I really had no idea these were of such a high quality. Mostly composed in the 1780s and 90s, these sonatas were highly influential to Beethoven... many characteristics of Beethoven's piano works are here: highly dramatic works with extensions of form, sudden changes in dynamics, highly idiomatic writing, etc. I find it amazing that he gets so little credit nowadays.

Here's a couple of my favorite movements.
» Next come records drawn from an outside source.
(** * Genetic feature selection (gscv.py): a shallow embedding and its properties

    The development follows [src/genetic_selection_mod/gscv.py]:
    - [Py]    : the Python values, exceptions and interpreter state the module relies on;
    - [Deap]  : the operators of the DEAP library that the module registers in its toolbox
                (fitness comparison, hall of fame, tournament selection, uniform crossover,
                bit-flip mutation, [varAnd]);
    - [Gscv]  : the module itself ([_createIndividual], [_evalFunction], [_eaFunction],
                [GeneticSelectionCV_mod.__init__] and [_fit]).

    Modelling conventions.
    - A chromosome is a Python list of the ints 0 and 1; it is a [list bool].
    - Python floats are idealised as exact rationals kept in lowest terms ([Q] with [Qred]).
    - Objects that the code mutates in place and shares between calls (the estimator whose
      attributes are assigned, the [scores_cache] dictionary) live in a store and are
      passed around as references.
    - Randomness ([random], [numpy.random]) is read from a tape of raw draws held in the
      interpreter state; every statement quantifies over all tapes.
    - [toolbox.map] is the builtin [map]: the evaluations run one after the other, in the
      order of the individuals.  This is the run with [n_jobs = 1]; with a process pool
      the evaluations are made in worker processes, on copies of the estimator and of
      the cache, and what they write is not seen by the calling process.
    - The scores of the folds, their mean and their standard deviation are numbers: a
      fold whose fit fails, that scikit-learn reports as NaN by default, is not
      modelled, and the statements about the order of the fitness values are for
      scores that are numbers.
    - The fit of [estimator_] on the selected columns, at the end of [_fit], is a call
      to scikit-learn that is not modelled; it is given at least one column whenever
      the best individual is feasible. *)

From Stdlib Require Import ZArith QArith Qround Qabs Lqa Lia.
From stdpp Require Import base option list gmap strings.

Local Open Scope Z_scope.

(* ===================================================================== *)
(** ** Python values, exceptions, store *)
(* ===================================================================== *)

Module Py.

(** An attribute value assigned on an estimator: a Python int or a float. *)
Inductive pyval :=
| PInt (z : Z)
| PFloat (q : Q).

(** The exceptions that the modelled code can raise. *)
Inductive exn :=
| ValueError
| IndexError
| ZeroDivisionError.

(** The source of randomness: raw draws and the position of the next one. *)
Record rng := mkRng { tape : nat -> N; cursor : nat }.

(** Interpreter state.  [ests] holds the attribute dictionaries of the estimator objects,
    [dicts] the [scores_cache] dictionaries (feature tuple -> [mean, std]), [next_loc] is
    the allocation pointer, [cv_calls] counts the calls made to [cross_val_score]. *)
Record world := mkWorld {
  ests : gmap nat (gmap string pyval);
  dicts : gmap nat (gmap (list bool) (Q * Q));
  next_loc : nat;
  cv_calls : nat;
  rand : rng
}.

(** Computations that read and write the interpreter state and may raise. *)
Definition M (A : Type) : Type := world -> exn + (A * world).

Definition ret {A} (a : A) : M A := fun w => inr (a, w).
Definition bind {A B} (m : M A) (k : A -> M B) : M B :=
  fun w => match m w with
           | inl e => inl e
           | inr (a, w') => k a w'
           end.
Definition raise {A} (e : exn) : M A := fun _ => inl e.
Definition get_world : M world := fun w => inr (w, w).

End Py.
Export Py.

Declare Scope py_scope.
Delimit Scope py_scope with py.
Notation "'let*' x ':=' m 'in' k" := (bind m (fun x => k))
  (at level 10, x pattern, m at level 100, k at level 200) : py_scope.
Notation "m1 ';;' m2" := (bind m1 (fun _ => m2))
  (at level 100, m2 at level 200, right associativity) : py_scope.
Local Open Scope py_scope.

Module PyOps.

(** [for x in l: acc = f acc x], with effects. *)
Fixpoint foldM {A B} (f : B -> A -> M B) (acc : B) (l : list A) : M B :=
  match l with
  | [] => ret acc
  | x :: l' => let* acc' := f acc x in foldM f acc' l'
  end.

(** [l[i:j]] for [0 <= i <= j]. *)
Definition slice {A} (l : list A) (i j : nat) : list A := take (j - i) (drop i l).

(** [int(''.join(str(b) for b in bin_str), 2)]: the big-endian value of a bit string;
    the empty string is not a number literal. *)
Definition bits_value (bin_str : list bool) : Z :=
  fold_left (fun acc (b : bool) => 2 * acc + (if b then 1 else 0)) bin_str 0.

Definition int_base2 (bin_str : list bool) : M Z :=
  match bin_str with
  | [] => raise ValueError
  | _ => ret (bits_value bin_str)
  end.

(** Float arithmetic, on rationals in lowest terms. *)
Definition fadd (x y : Q) : Q := Qred (x + y).
Definition fsub (x y : Q) : Q := Qred (x - y).
Definition fmul (x y : Q) : Q := Qred (x * y).
Definition fdiv (x y : Q) : M Q :=
  if Qeq_bool y 0 then raise ZeroDivisionError else ret (Qred (x / y)).
Definition Qltb (x y : Q) : bool := negb (Qle_bool y x).

(** [int(round(p, 0))]: rounding to the nearest integer, ties to the even one. *)
Definition round_half_even (p : Q) : Z :=
  let f := Qfloor p in
  let r := (p - inject_Z f)%Q in
  match (r ?= 1 # 2)%Q with
  | Lt => f
  | Gt => f + 1
  | Eq => if Z.even f then f else f + 1
  end.

(** [np.sum(individual, axis=0)]: the number of ones of a 0/1 list. *)
Fixpoint np_sum (individual : list bool) : Z :=
  match individual with
  | [] => 0
  | b :: rest => (if b then 1 else 0) + np_sum rest
  end.

(** Store accesses. *)
Definition setattr (estimator : nat) (name : string) (v : pyval) : M unit :=
  fun w => inr (tt, mkWorld (<[estimator := <[name := v]> (ests w !!! estimator)]> (ests w))
                            (dicts w) (next_loc w) (cv_calls w) (rand w)).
Sonata in G minor, Op. 34/2 (1795). This first movement actually has a slow introduction which is later incorporated into the rest of the piece, just like the Pathetique sonata but written several years earlier:






Sonata in G major, Op. 37/2 (1798). Decent recording:


----------



## clavichorder (May 2, 2011)

I've been telling people...

Horowitz knew how good this sonata was


----------



## Ravellian (Aug 17, 2009)

^ That is also one of my favorites. I considered posting it too.


----------



## Ukko (Jun 4, 2010)

Yeah, Beethoven liked his sonatas, as did Moscheles, who became friends with him. Both Horowitz and Michelangeli played his sonatas in recitals. In a Moscheles biography he is quoted as liking Clementi's pianos, playing them until Erard came out with their double escapement mechanism.


----------



## HarpsichordConcerto (Jan 1, 2010)

Towards the end of the 18th century, piano sonatas were already well on its way to becoming standalone concert hall pieces. The Clementi sonatas are enjoying a second renaissance, with several artists recording the whole cycle. Howard Shelley (on Hyperion), Costantino Mastroprimiano (fortepiano, on Brilliant Classics), and Naxos is also doing a whole cycle that I have come across. These are pieces worth exploring beyond the Haydn, Mozart and Beethoven sonatas.


----------



## Sid James (Feb 7, 2009)

Clementi has been on the backburner for me for a while. I hope to eventually get the 2 cd set of a selection of the sonatas on Decca Eloquence played by Lamar Crowson. It's a good start to just get my teeth into some of his things. 

Apparently he was the only serious rival of piano playing versus Mozart during that time, but I think that by the time Beethoven came along, Clementi and his style were considered old hat. 

I am interested in his music and will probably get that set before I aim to not buy any cd's for about a year and just absorb my current collection...


----------



## clavichorder (May 2, 2011)

Okay, here is a truly fantastic sonata of his:


----------



## clavichorder (May 2, 2011)

Another ingenious and interesting Clementi sonata:


----------



## HaydnBearstheClock (Jul 6, 2013)

clavichorder said:


> Another ingenious and interesting Clementi sonata:


Thanks for sharing (25 characters).


----------



## HaydnBearstheClock (Jul 6, 2013)

The G minor sonata is excellent; I hear a lot of what Beethoven would later do in it. But wait ... this sonata was only published in 1821 but was apparently composed earlier.


----------



## Vaneyes (May 11, 2010)

Horowitz, Demidenko, ABM.


----------



## beetzart (Dec 30, 2009)

They are very high quality indeed. His Gradus ad Parnassum of 100 pieces is a remarkable achievement that is overshadowed by Beethoven's late great piano works but is still quite a monument in pianistic development.


----------



## Cosmos (Jun 28, 2013)

I'm not to familiar with Clementi's sonata output, but the B minor one stuck with me ever since I first heard it


----------